- _Input records_
----------
(** A header that names tables inside of the file. *)
Record header_ok : Prop := {
  ho_bits : 12 <= cb <= 24 ∧ lo32 (W s 16) = cb;
  ho_magic : W s 0 = XCOW_MAGIC;
  ho_bytes : HDR_BYTES <= fbytes s;
  ho_snaps : 0 <= lt_decode (W s 40) ∧ lt_decode (W s 40) + CS cb <= fbytes s;
  ho_flist : 0 <= lt_decode (W s 48) ∧ lt_decode (W s 48) + CS cb <= fbytes s;
}.
Context (Hh : header_ok).
Abbreviation mapped a b := (XFile (words s) (fbytes s) a b).

Lemma open_rd a b y : 0 <= y <= 48 → y mod 8 = 0 → rd64 y (mapped a b) = (Ret (W s y), mapped a b).
Proof using All.
  intros Hy Hm. apply (rd64_Ret (mapped a b)). apply word_ok_spec. cbn [fbytes].
  pose proof (ho_bytes Hh). unfold HDR_BYTES in *. lia.
Qed.

Lemma open_deref a b o n : 0 <= o → 0 <= n → o + n <= fbytes s →
  deref o n (mapped a b) = (Ret (Span o n), mapped a b).
Proof.
  intros Ho Hn Hon. unfold deref. step (get_Ret (mapped a b)). cbn [fbytes].
  by replace ((0 <=? o) && (0 <=? n) && (o + n <=? fbytes s)) with true by lia.
Qed.

Lemma open_CS : (CS cb - 16) mod 8 = 0 ∧ (CS cb - 16) mod 16 = 0 ∧ 0 < CS cb.
Proof using All.
  destruct (ho_bits Hh) as [Hb _].
  assert (CS cb mod 16 = 0) as H16.
  { unfold CS. replace cb with (cb - 4 + 4) by lia. rewrite Z.pow_add_r by lia.
    change (2 ^ 4) with 16. apply Z.mod_mul. lia. }
  assert (0 < CS cb) by (apply Z.pow_pos_nonneg; lia).
  repeat split; [Z.div_mod_to_equations; lia| |done]. rewrite Zminus_mod, H16. done.
Qed.

Lemma open_ok a b : xcow_open (mapped a b) =
  (Ret tt, mapped (Span (lt_decode (W s 40)) (CS cb)) (Span (lt_decode (W s 48)) (CS cb))).
Proof using All.
  destruct open_CS as (Hm8 & Hm16 & HC). destruct (ho_bits Hh) as [Hb Eb].
  destruct (ho_snaps Hh) as [S1 S2]. destruct (ho_flist Hh) as [F1 F2].
  assert (hdr_cluster_bits (mapped a b) = (Ret cb, mapped a b)) as Ebits.
  { unfold hdr_cluster_bits. step (open_rd a b 16 ltac:(lia) eq_refl). by rewrite Eb. }
  assert (make_hdr (mapped a b) = (Ret tt, mapped a b)) as Emk.
  { unfold make_hdr. step (open_deref a b 0 HDR_BYTES ltac:(lia) ltac:(done) (ho_bytes Hh)).
    unfold hdr_magic. step (open_rd a b 0 ltac:(lia) eq_refl). rewrite (ho_magic Hh), Z.eqb_refl.
    cbn [negb]. step Ebits. by replace ((cb <? 12) || (24 <? cb)) with false by lia. }
  unfold xcow_open. step Emk.
  assert (cluster_size (mapped a b) = (Ret (CS cb), mapped a b)) as Ecs.
  { unfold cluster_size, cluster_bits. step Ebits. by rewrite s32_pow by lia. }
  step Ecs. unfold hdr_snaplist. step (open_rd a b 40 ltac:(lia) eq_refl).
  step (open_deref a b _ (CS cb) S1 ltac:(lia) S2).
  assert (∀ o e c d, (CS cb - 16) mod e = 0 →
    lt_new e (Span o (CS cb)) (mapped c d) = (Ret (Span o (CS cb)), mapped c d)) as Enew.
  { intros o e c d He. unfold lt_new, convert_count, LT_META. cbn [sp_bytes]. by rewrite He. }
  step (Enew (lt_decode (W s 40)) 16 a b Hm16). set (st := Span (lt_decode (W s 40)) (CS cb)).
  rewrite (bind_Ret (modify _) _ (mapped a b) tt (mapped st b)) by done. cbv beta.
  unfold hdr_freelist. step (open_rd st b 48 ltac:(lia) eq_refl).
  step (open_deref st b _ (CS cb) F1 ltac:(lia) F2).
  by step (Enew (lt_decode (W s 48)) 8 st b Hm8).
Qed.
End open.

Lemma f_open cb fsize hl dl s0 t1 t2 : 12 <= cb <= 16 → 4 <= hl < 2 ^ 32 → 1 <= dl →
  dl * CS cb < 2 ^ 63 → 0 < fsize <= ENTS cb * COVER cb → hl * CS cb <= fbytes s0 →
  fbytes s0 <= 2 ^ 32 → arr_range (words s0) →
  let fs := f_state cb fsize hl dl s0 in
  xcow_open (XFile (words fs) (fbytes fs) t1 t2) = (Ret tt, fs).
Proof.
  intros Hcb Hhl Hdl Hdl2 Hfs Hfb Hfb2 Hr fs.
  destruct (f_C cb fsize hl dl s0) as (HC & E8 & HE & En & En2 & H8 & H16); try done.
  destruct (f_image cb fsize hl dl s0) as [Hx _]; try done.
  assert (lt_decode (W fs 40) = CS cb) as E40.
  { unfold fs. rewrite f_W_hdr by (done || lia). rewrite decide_False, decide_True by done.
    apply lt_decode_encode. lia. }
  assert (lt_decode (W fs 48) = 2 * CS cb) as E48.
  { unfold fs. rewrite f_W_hdr, decide_True by (done || lia). apply lt_decode_encode. lia. }
  rewrite (open_ok cb).
  - by rewrite E40, E48.
  - split; rewrite ?E40, ?E48; try (cbn [fs f_state fbytes]; lia).
    + split; [lia|]. apply (x_bits _ _ _ _ Hx).
    + unfold fs. rewrite f_W_hdr by (done || lia). rewrite !decide_False by lia. unfold f_hdr.
      by rewrite !aget_aset_ne, aget_aset_eq by lia.
    + cbn [fs f_state fbytes]. unfold HDR_BYTES. lia.
    + cbn [fs f_state fbytes]. nia.
    + cbn [fs f_state fbytes]. nia.
Qed.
----------
The listing above should be returned in full, exactly as shown.

(** A header that names tables inside of the file. *)
Record header_ok : Prop := {
  ho_bits : 12 <= cb <= 24 ∧ lo32 (W s 16) = cb;
  ho_magic : W s 0 = XCOW_MAGIC;
  ho_bytes : HDR_BYTES <= fbytes s;
  ho_snaps : 0 <= lt_decode (W s 40) ∧ lt_decode (W s 40) + CS cb <= fbytes s;
  ho_flist : 0 <= lt_decode (W s 48) ∧ lt_decode (W s 48) + CS cb <= fbytes s;
}.
Context (Hh : header_ok).
Abbreviation mapped a b := (XFile (words s) (fbytes s) a b).

Lemma open_rd a b y : 0 <= y <= 48 → y mod 8 = 0 → rd64 y (mapped a b) = (Ret (W s y), mapped a b).
Proof using All.
  intros Hy Hm. apply (rd64_Ret (mapped a b)). apply word_ok_spec. cbn [fbytes].
  pose proof (ho_bytes Hh). unfold HDR_BYTES in *. lia.
Qed.

Lemma open_deref a b o n : 0 <= o → 0 <= n → o + n <= fbytes s →
  deref o n (mapped a b) = (Ret (Span o n), mapped a b).
Proof.
  intros Ho Hn Hon. unfold deref. step (get_Ret (mapped a b)). cbn [fbytes].
  by replace ((0 <=? o) && (0 <=? n) && (o + n <=? fbytes s)) with true by lia.
Qed.

Lemma open_CS : (CS cb - 16) mod 8 = 0 ∧ (CS cb - 16) mod 16 = 0 ∧ 0 < CS cb.
Proof using All.
  destruct (ho_bits Hh) as [Hb _].
  assert (CS cb mod 16 = 0) as H16.
  { unfold CS. replace cb with (cb - 4 + 4) by lia. rewrite Z.pow_add_r by lia.
    change (2 ^ 4) with 16. apply Z.mod_mul. lia. }
  assert (0 < CS cb) by (apply Z.pow_pos_nonneg; lia).
  repeat split; [Z.div_mod_to_equations; lia| |done]. rewrite Zminus_mod, H16. done.
Qed.

Lemma open_ok a b : xcow_open (mapped a b) =
  (Ret tt, mapped (Span (lt_decode (W s 40)) (CS cb)) (Span (lt_decode (W s 48)) (CS cb))).
Proof using All.
  destruct open_CS as (Hm8 & Hm16 & HC). destruct (ho_bits Hh) as [Hb Eb].
  destruct (ho_snaps Hh) as [S1 S2]. destruct (ho_flist Hh) as [F1 F2].
  assert (hdr_cluster_bits (mapped a b) = (Ret cb, mapped a b)) as Ebits.
  { unfold hdr_cluster_bits. step (open_rd a b 16 ltac:(lia) eq_refl). by rewrite Eb. }
  assert (make_hdr (mapped a b) = (Ret tt, mapped a b)) as Emk.
  { unfold make_hdr. step (open_deref a b 0 HDR_BYTES ltac:(lia) ltac:(done) (ho_bytes Hh)).
    unfold hdr_magic. step (open_rd a b 0 ltac:(lia) eq_refl). rewrite (ho_magic Hh), Z.eqb_refl.
    cbn [negb]. step Ebits. by replace ((cb <? 12) || (24 <? cb)) with false by lia. }
  unfold xcow_open. step Emk.
  assert (cluster_size (mapped a b) = (Ret (CS cb), mapped a b)) as Ecs.
  { unfold cluster_size, cluster_bits. step Ebits. by rewrite s32_pow by lia. }
  step Ecs. unfold hdr_snaplist. step (open_rd a b 40 ltac:(lia) eq_refl).
  step (open_deref a b _ (CS cb) S1 ltac:(lia) S2).
  assert (∀ o e c d, (CS cb - 16) mod e = 0 →
    lt_new e (Span o (CS cb)) (mapped c d) = (Ret (Span o (CS cb)), mapped c d)) as Enew.
  { intros o e c d He. unfold lt_new, convert_count, LT_META. cbn [sp_bytes]. by rewrite He. }
  step (Enew (lt_decode (W s 40)) 16 a b Hm16). set (st := Span (lt_decode (W s 40)) (CS cb)).
  rewrite (bind_Ret (modify _) _ (mapped a b) tt (mapped st b)) by done. cbv beta.
  unfold hdr_freelist. step (open_rd st b 48 ltac:(lia) eq_refl).
  step (open_deref st b _ (CS cb) F1 ltac:(lia) F2).
  by step (Enew (lt_decode (W s 48)) 8 st b Hm8).
Qed.
End open.

Lemma f_open cb fsize hl dl s0 t1 t2 : 12 <= cb <= 16 → 4 <= hl < 2 ^ 32 → 1 <= dl →
  dl * CS cb < 2 ^ 63 → 0 < fsize <= ENTS cb * COVER cb → hl * CS cb <= fbytes s0 →
  fbytes s0 <= 2 ^ 32 → arr_range (words s0) →
  let fs := f_state cb fsize hl dl s0 in
  xcow_open (XFile (words fs) (fbytes fs) t1 t2) = (Ret tt, fs).
Proof.
  intros Hcb Hhl Hdl Hdl2 Hfs Hfb Hfb2 Hr fs.
  destruct (f_C cb fsize hl dl s0) as (HC & E8 & HE & En & En2 & H8 & H16); try done.
  destruct (f_image cb fsize hl dl s0) as [Hx _]; try done.
  assert (lt_decode (W fs 40) = CS cb) as E40.
  { unfold fs. rewrite f_W_hdr by (done || lia). rewrite decide_False, decide_True by done.
    apply lt_decode_encode. lia. }
  assert (lt_decode (W fs 48) = 2 * CS cb) as E48.
  { unfold fs. rewrite f_W_hdr, decide_True by (done || lia). apply lt_decode_encode. lia. }
  rewrite (open_ok cb).
  - by rewrite E40, E48.
  - split; rewrite ?E40, ?E48; try (cbn [fs f_state fbytes]; lia).
    + split; [lia|]. apply (x_bits _ _ _ _ Hx).
    + unfold fs. rewrite f_W_hdr by (done || lia). rewrite !decide_False by lia. unfold f_hdr.
      by rewrite !aget_aset_ne, aget_aset_eq by lia.
    + cbn [fs f_state fbytes]. unfold HDR_BYTES. lia.
    + cbn [fs f_state fbytes]. nia.
    + cbn [fs f_state fbytes]. nia.
Qed.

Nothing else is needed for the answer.